** EXERCISE INSTRUCTIONS **
The records below are split into lines. How many of those lines contain the string "system"? Reply with the number only.

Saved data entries
----

(** * Lighthouse mock-document generator: create_mock_documents.py

    A shallow embedding of the script that writes the three fixture PDFs
    (life insurance policy, last will and testament, state ID card) into
    the directory documents/, and the properties its specification states.

    The script is straight-line Python over three collaborators: the file
    system (os.makedirs, the file opened by the PDF canvas), the standard
    output (print, os.system) and the ReportLab layout engine.  The first
    two are modelled concretely; the layout engine is a parameter [render]
    of the development. *)

From Stdlib Require Import ZArith QArith Ascii String List DecimalString DecimalNat.
From stdpp Require Import gmap strings list fin_maps.

Local Open Scope string_scope.

(* ===================================================================== *)
(** * Python exceptions *)
(* ===================================================================== *)

Module Py.

(** The exception classes the script can meet.  All of them but
    [KeyboardInterrupt] derive from [Exception].  [OSError] stands for an
    OSError of no more special class, such as a write that finds the
    device full. *)
Inductive exc_class :=
  | ModuleNotFoundError
  | FileExistsError
  | FileNotFoundError
  | NotADirectoryError
  | IsADirectoryError
  | PermissionError
  | OSError
  | LibraryError
  | KeyboardInterrupt.

(** isinstance(e, Exception) *)
Definition is_Exception (c : exc_class) : bool :=
  match c with
  | KeyboardInterrupt => false
  | _ => true
  end.

(** An exception value: its class and str(e). *)
Record exn := Exn { exn_class : exc_class; exn_str : string }.

Definition catchable (e : exn) : bool := is_Exception (exn_class e).

(** OSError(errno, strerror, filename) and its str(). *)
Definition os_error (c : exc_class) (errno strerror path : string) : exn :=
  Exn c ("[Errno " +:+ errno +:+ "] " +:+ strerror +:+ ": '" +:+ path +:+ "'").

Definition file_exists_error := os_error FileExistsError "17" "File exists".
Definition file_not_found_error := os_error FileNotFoundError "2" "No such file or directory".
Definition not_a_directory_error := os_error NotADirectoryError "20" "Not a directory".
Definition is_a_directory_error := os_error IsADirectoryError "21" "Is a directory".
Definition permission_error := os_error PermissionError "13" "Permission denied".
Definition no_space_error := os_error OSError "28" "No space left on device".

Definition module_not_found (name : string) : exn :=
  Exn ModuleNotFoundError ("No module named '" +:+ name +:+ "'").

End Py.

(* ===================================================================== *)
(** * datetime *)
(* ===================================================================== *)

Module Datetime.
Lemma contains_true {V} (d : Py.dict string V) k :
  Py.contains k d = true <-> is_Some (Py.get k d).
Proof.
  unfold Py.contains. destruct (Py.get k d); split; done.
Qed.



(** *** Rollout accounting *)









(** The same rollout, run: the job the manager answers for. *)
Lemma rollout_accounting_run :
  let r :=
    deploy_model Spec.registered_v2 "v2" (Some ["pump-1"; "pump-2"; "pump-3"])
      1704110460000000 in
  let m1 := report_device_status r.2 "pump-3" "failed" None (Some "flash error")
              1704110470000000 in
  let m2 := report_device_status m1 "pump-1" "completed" (Some "v2") None
              1704110480000000 in
  let m3 := report_device_status m2 "pump-2" "completed" (Some "v2") None
              1704110490000000 in
  r.1 = Py.Ok "deploy_20240101_120100"
  /\ ((fun job => (DeploymentJob.status job, DeploymentJob.success_count job,
                   DeploymentJob.failure_count job))
        <$> Py.get "deploy_20240101_120100" (deployments m2))
     = Some (DeploymentStatus.ROLLING_OUT, 1, 1)
  /\ ((fun job => (DeploymentJob.status job, DeploymentJob.success_count job,
                   DeploymentJob.failure_count job, DeploymentJob.completed_at job))
        <$> Py.get "deploy_20240101_120100" (deployments m3))
     = Some (DeploymentStatus.COMPLETED, 2, 1, Some 1704110490000000).
Proof. repeat split; vm_compute; reflexivity. Qed.

(** *** The production flag *)

(** C2, at the failing input.  The empty string is registered as a
    version and deployed; [_set_production] then reads the production
    version [''] as "no production version" and, when v2 is deployed, does
    not demote it: two models are flagged as production. *)
Theorem empty_version_keeps_production_flag :
  reachable Spec.after_empty_version
  /\ production_count Spec.after_empty_version = 2%nat
  /\ (DeployedModel.is_production <$> Py.get "" (registry Spec.after_empty_version))
     = Some true
  /\ (DeployedModel.is_production <$> Py.get "v2" (registry Spec.after_empty_version))
     = Some true
  /\ production_version Spec.after_empty_version = Some "v2".
Proof.
  split; [|repeat split; vm_compute; reflexivity].
  exists "models", (files Spec.fresh_manager), true.
  unfold Spec.after_empty_version.
  eapply rtc_l; [apply (step_register _ "/tmp/candidate_a.tflite" "" (8 # 10) None
                          1704110400000000)|].
  eapply rtc_l; [apply (step_register _ "/tmp/candidate_b.tflite" "v2" (9 # 10) None
                          1704110401000000)|].
  eapply rtc_l; [apply (step_deploy _ "" None 1704110402000000)|].
  eapply rtc_l; [apply (step_deploy _ "v2" None 1704110403000000)|].
  apply rtc_refl.
Qed.

(** Where the empty version string is kept out of [register_model], the
    flags and [production_version] stay tied together. *)

Lemma get_Some_keys {V} (d : Py.dict string V) k v :
  Py.get k d = Some v -> k ∈ Py.keys d.
Proof.
  intros Hget. destruct (decide (k ∈ Py.keys d)) as [|Hnin]; [done|].
  apply get_None_keys in Hnin. congruence.
Qed.

Lemma keys_set_subset {V} (d : Py.dict string V) k v k' :
  k' ∈ Py.keys (Py.set k v d) -> k' = k \/ k' ∈ Py.keys d.
Proof.
  destruct (Py.get k d) as [v0|] eqn:Hget.
  - rewrite keys_set_present by done. by right.
  - rewrite keys_set_absent by done. rewrite elem_of_app, list_elem_of_singleton. tauto.
Qed.

Lemma registry_inv_init dir fs notify : registry_inv (init dir fs notify).
Proof.
  repeat split; simpl.
  - apply NoDup_nil_2.
  - intros v Hv. by apply elem_of_nil in Hv.
  - done.
Qed.

Lemma register_model_inv m path version accuracy metadata now :
  Py.truthy_str version = true ->
  registry_inv m ->
  registry_inv (register_model m path version accuracy metadata now).2.
Proof.
  intros Hv (Hnd & Hkeys & Hprod). unfold register_model.
  destruct (files m !! path) as [content|]; [|done].
  case_decide; [done|]. repeat split; simpl.
  - by apply NoDup_keys_set.
  - intros v Hin. apply keys_set_subset in Hin as [->|Hin]; [done | by apply Hkeys].
  - intros v model. rewrite get_set. case_decide.
    + by intros [= <-].
    + apply Hprod.
Qed.

Lemma _set_production_inv m version now :
  registry_inv m -> registry_inv (_set_production m version now).2.
Proof.
  intros (Hnd & Hkeys & Hprod). unfold _set_production.
  match goal with |- context [Py.get version ?r] => set (reg1 := r) end.
  assert (Hreg1 : NoDup (Py.keys reg1)
                  /\ (forall v, v ∈ Py.keys reg1 -> Py.truthy_str v = true)
                  /\ forall v model, Py.get v reg1 = Some model ->
                       DeployedModel.is_production model = false).
  { subst reg1. destruct (production_version m) as [pv|] eqn:Hpv.
    - destruct (Py.truthy_str pv) eqn:Htruthy.
      + destruct (Py.get pv (registry m)) as [old|] eqn:Hold.
        * split; [by apply NoDup_keys_set|]. split.
          { intros v Hin. apply keys_set_subset in Hin as [->|Hin]; [done|].
            by apply Hkeys. }
          intros v model. rewrite get_set. case_decide.
          { by intros [= <-]. }
          intros Hget. destruct (DeployedModel.is_production model) eqn:Hp; [|done].
          specialize (Hprod v model Hget Hp). congruence.
        * do 2 (split; [done|]). intros v model Hget.
          destruct (DeployedModel.is_production model) eqn:Hp; [|done].
          specialize (Hprod v model Hget Hp). congruence.
      + do 2 (split; [done|]). intros v model Hget.
        destruct (DeployedModel.is_production model) eqn:Hp; [|done].
        specialize (Hprod v model Hget Hp). injection Hprod as ->.
        apply get_Some_keys, Hkeys in Hget. congruence.
    - do 2 (split; [done|]). intros v model Hget.
      destruct (DeployedModel.is_production model) eqn:Hp; [|done].
      specialize (Hprod v model Hget Hp). congruence. }
  destruct Hreg1 as (Hnd1 & Hkeys1 & Hflags1).
  destruct (Py.get version reg1) as [model|] eqn:Hmodel; simpl.
  - split; [by apply NoDup_keys_set|]. split.
    + intros v Hin. apply keys_set_subset in Hin as [->|Hin]; [|by apply Hkeys1].
      by apply get_Some_keys, Hkeys1 in Hmodel.
    + intros v model'. simpl. rewrite get_set. case_decide; [by subst|].
      intros Hget Hp. rewrite (Hflags1 v model' Hget) in Hp. done.
  - do 2 (split; [done|]). intros v model Hget Hp.
    rewrite (Hflags1 v model Hget) in Hp. done.
Qed.

Lemma notify_all_registry info now ds m :
  registry (foldl (notify_one info now) m ds) = registry m
  /\ production_version (foldl (notify_one info now) m ds) = production_version m.
Proof.
  revert m. induction ds as [|d ds IH]; intros m; simpl; [done|].
  destruct (IH (notify_one info now m d)) as [-> ->]. done.
Qed.

Lemma _start_rollout_registry m id now :
  registry (_start_rollout m id now).2 = registry m
  /\ production_version (_start_rollout m id now).2 = production_version m.
Proof.
  unfold _start_rollout. destruct (Py.get id (deployments m)); [|done]. simpl.
  match goal with |- context [Py.get ?v (registry m)] =>
    destruct (Py.get v (registry m)) end; [|done].
  destruct (notify_device m); [|done]. simpl.
  match goal with |- context [foldl (notify_one ?i now) ?m0 ?ds] =>
    destruct (notify_all_registry i now ds m0) as [-> ->] end.
  done.
Qed.

Lemma registry_inv_ext m m' :
  registry m' = registry m -> production_version m' = production_version m ->
  registry_inv m -> registry_inv m'.
Proof. unfold registry_inv. by intros -> ->. Qed.

Lemma deploy_model_inv m version targets now :
  registry_inv m -> registry_inv (deploy_model m version targets now).2.
Proof.
  intros Hinv. unfold deploy_model.
  destruct (Py.contains version (registry m)); [|done].
  match goal with |- context [_set_production ?x _ _] => set (m1 := x) end.
  assert (Hinv1 : registry_inv m1) by (by apply (registry_inv_ext m)).
  pose proof (_set_production_inv m1 version now Hinv1) as Hinv2.
  destruct (_set_production m1 version now) as [[[]|e] m2]; [|done].
  pose proof (_start_rollout_registry m2 ("deploy_" +:+ Py.strftime now) now)
    as [Hreg Hpv].
  destruct (_start_rollout m2 ("deploy_" +:+ Py.strftime now) now) as [[[]|e] m3];
    by apply (registry_inv_ext m2).
Qed.

Lemma rollback_inv m to_version now :
  registry_inv m -> registry_inv (rollback m to_version now).2.
Proof.
  intros Hinv. unfold rollback.
  match goal with |- context [match ?t with Some _ => _ | None => (Py.Ok false, m) end] =>
    destruct t as [v|] end; [|done].
  destruct (Py.contains v (registry m)); [|done].
  pose proof (deploy_model_inv m v None now Hinv) as Hd.
  by destruct (deploy_model m v None now) as [[?|?] ?].
Qed.

Lemma report_device_status_inv m device status current error now :
  registry_inv m ->
  registry_inv (report_device_status m device status current error now).
Proof.
  intros Hinv. unfold report_device_status.
  destruct (Py.get device (device_status m)); [|done].
  match goal with |- context [if ?b then _ else _] => destruct b end;
    by apply (registry_inv_ext m).
Qed.

Lemma filter_none {A} (P : A -> Prop) `{forall x, Decision (P x)} (l : list A) :
  (forall x, x ∈ l -> ~ P x) -> filter P l = [].
Proof.
  induction l as [|x l IH]; intros Hall; [done|].
  rewrite filter_cons. rewrite decide_False by (apply Hall; left).
  apply IH. intros y Hy. apply Hall. by right.
Qed.

(** At most one flag under the invariant. *)
Lemma at_most_one_flag (reg : list (string * DeployedModel.t)) (pv : option string) :
  NoDup (Py.keys reg) ->
  (forall v model, (v, model) ∈ reg ->
     DeployedModel.is_production model = true -> pv = Some v) ->
  (length (filter (fun kv => DeployedModel.is_production kv.2 = true) reg) <= 1)%nat.
Proof.
  induction reg as [|[k model] reg IH]; intros Hnd Hin; [simpl; lia|].
  change (Py.keys ((k, model) :: reg)) with (k :: Py.keys reg) in Hnd.
  apply NoDup_cons in Hnd as [Hk Hnd].
  assert (Hrest : forall v md, (v, md) ∈ reg ->
                    DeployedModel.is_production md = true -> pv = Some v).
  { intros v md Hel. apply Hin. by right. }
  rewrite filter_cons. case_decide as Hflag; [|by apply IH].
  pose proof (Hin k model (list_elem_of_here _ _) Hflag) as Hpv.
  rewrite filter_none; [simpl; lia|].
  intros [k' model'] Hel Hflag'.
  pose proof (Hrest k' model' Hel Hflag') as Hpv'.
  assert (k' = k) as -> by congruence.
  apply Hk. apply (list_elem_of_fmap_2 fst reg (k, model') Hel).
Qed.

Lemma production_count_le_1 m : registry_inv m -> (production_count m <= 1)%nat.
Proof.
  intros (Hnd & _ & Hprod). apply (at_most_one_flag _ (production_version m) Hnd).
  intros v model Hel. apply Hprod. by apply elem_of_get.
Qed.

(** X1. The invariant holds in every state the calls reach when no version
    is the empty string, and so at most one model is flagged there; a
    flagged model is the one [production_version] names, so that a
    deployment leaves no other model flagged. *)
Lemma named_reachable_one_production dir fs notify m :
  rtc named_step (init dir fs notify) m ->
  registry_inv m /\ (production_count m <= 1)%nat.
Proof.
  intros Hsteps.
  assert (Hinv : registry_inv m).
  { pose proof (registry_inv_init dir fs notify) as Hinit.
    induction Hsteps as [|m1 m2 m3 Hstep _ IH]; [done|].
    apply IH. destruct Hstep.
    - by apply register_model_inv.
    - by apply deploy_model_inv.
    - by apply rollback_inv.
    - by apply report_device_status_inv. }
  split; [done | by apply production_count_le_1].
Qed.

Lemma named_reachable_one_production_example :
  let m := (deploy_model Spec.registered_v2 "v2" None 1704110460000000).2 in
  registry_inv m /\ (production_count m <= 1)%nat.
Proof.
  apply (named_reachable_one_production "models" (files Spec.fresh_manager) true).
  eapply rtc_l;
    [apply (named_register _ "/tmp/candidate_a.tflite" "v2" (9 # 10) None
              1704110400000000); reflexivity|].
  eapply rtc_l; [apply (named_deploy _ "v2" None 1704110460000000)|].
  apply rtc_refl.
Defined.

End Registry.

(** ** Sample store: statistics, marking, batches *)

Section CollectorReads.
Import DataCollector.
(* ===== verification/World.v ===== *)
(** * The state the sources run against, and the driver and Streamlit calls

    Everything a Streamlit script run can observe or change, as one
    record [world]:
    - [w_fs]: files on disk (SQLite database files, uploaded CSV text);
    - [w_mysql], [w_pg]: the databases of the MySQL and PostgreSQL
      servers, by (host, database name);
    - [w_mongo]: MongoDB servers by host, each a map from database name
      to collections of documents;
    - [w_heap]: the live Python objects the sources hold references to
      (connections, cursors, Mongo clients), by reference; a connection
      passed to several functions is one object of this heap, so closing
      it is seen by every holder;
    - [w_session]: [st.session_state], a dict shared by all pages;
    - [w_ui]: what the page has displayed so far, in order;
    - [w_env]: the environment ([os.getenv]).

    The driver calls ([sqlite3.connect], [cursor], [execute], [fetchone],
    [fetchall], [commit], [close]) are modelled from the DB-API and the
    drivers' documented transaction behaviour:
    - sqlite3 (legacy transaction control): DML opens a transaction, DDL
      outside a transaction autocommits, [commit] writes the transaction
      to the file, [close] discards it;
    - mysql.connector (autocommit off): DML runs in a transaction, DDL
      commits implicitly;
    - psycopg2 (autocommit off): every statement runs in a transaction,
      DDL included.
    They are not code of the repository. *)

From stdpp Require Import base list gmap strings.
From Stdlib Require Import Ascii.
From S2P Require Import Prelude PyStr UrlParse Sql.
From stdpp Require Import options.

(** ** Displayed output *)
Inductive ui_event :=
| UiSuccess (msg : string)
| UiError (msg : string)
| UiInfo (msg : string)
| UiTitle (msg : string)
| UiHeader (msg : string)
| UiImage (path : string)
| UiSubheader (msg : string)
| UiCode (text : string)
| UiWrite (text : string)
| UiTable (rows : list row)
| UiDocs (ds : list (list (string * value))).

(** ** Files, MongoDB documents *)
Inductive file :=
| FSqlite (db : sqldb)
| FText (contents : string).

Abbreviation doc := (list (string * value)).
Abbreviation mdb := (gmap string (list doc)).          (** collections *)
Abbreviation mserver := (gmap string mdb).             (** databases *)

(** ** Python objects *)
Inductive conn_kind :=
| KSqlite3                      (** sqlite3.Connection *)
| KMySQL (cext : bool)          (** MySQLConnection, or CMySQLConnection
                                    when the C extension is in use *)
| KPsycopg2.                    (** psycopg2.extensions.connection *)

Record conn_obj := mk_conn {
  co_kind : conn_kind;
  co_target : string * option string * option string;
      (** file path, or (unused, host, database) of a server *)
  co_tx : option sqldb;         (** the open transaction's database *)
  co_open : bool
}.

Inductive pyobj :=
| OConn (c : conn_obj)
| OCursor (conn : nat) (pending : list row)
| OMongo (host : option string) (default_db : option string).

----

** YOUR SOLUTION **
2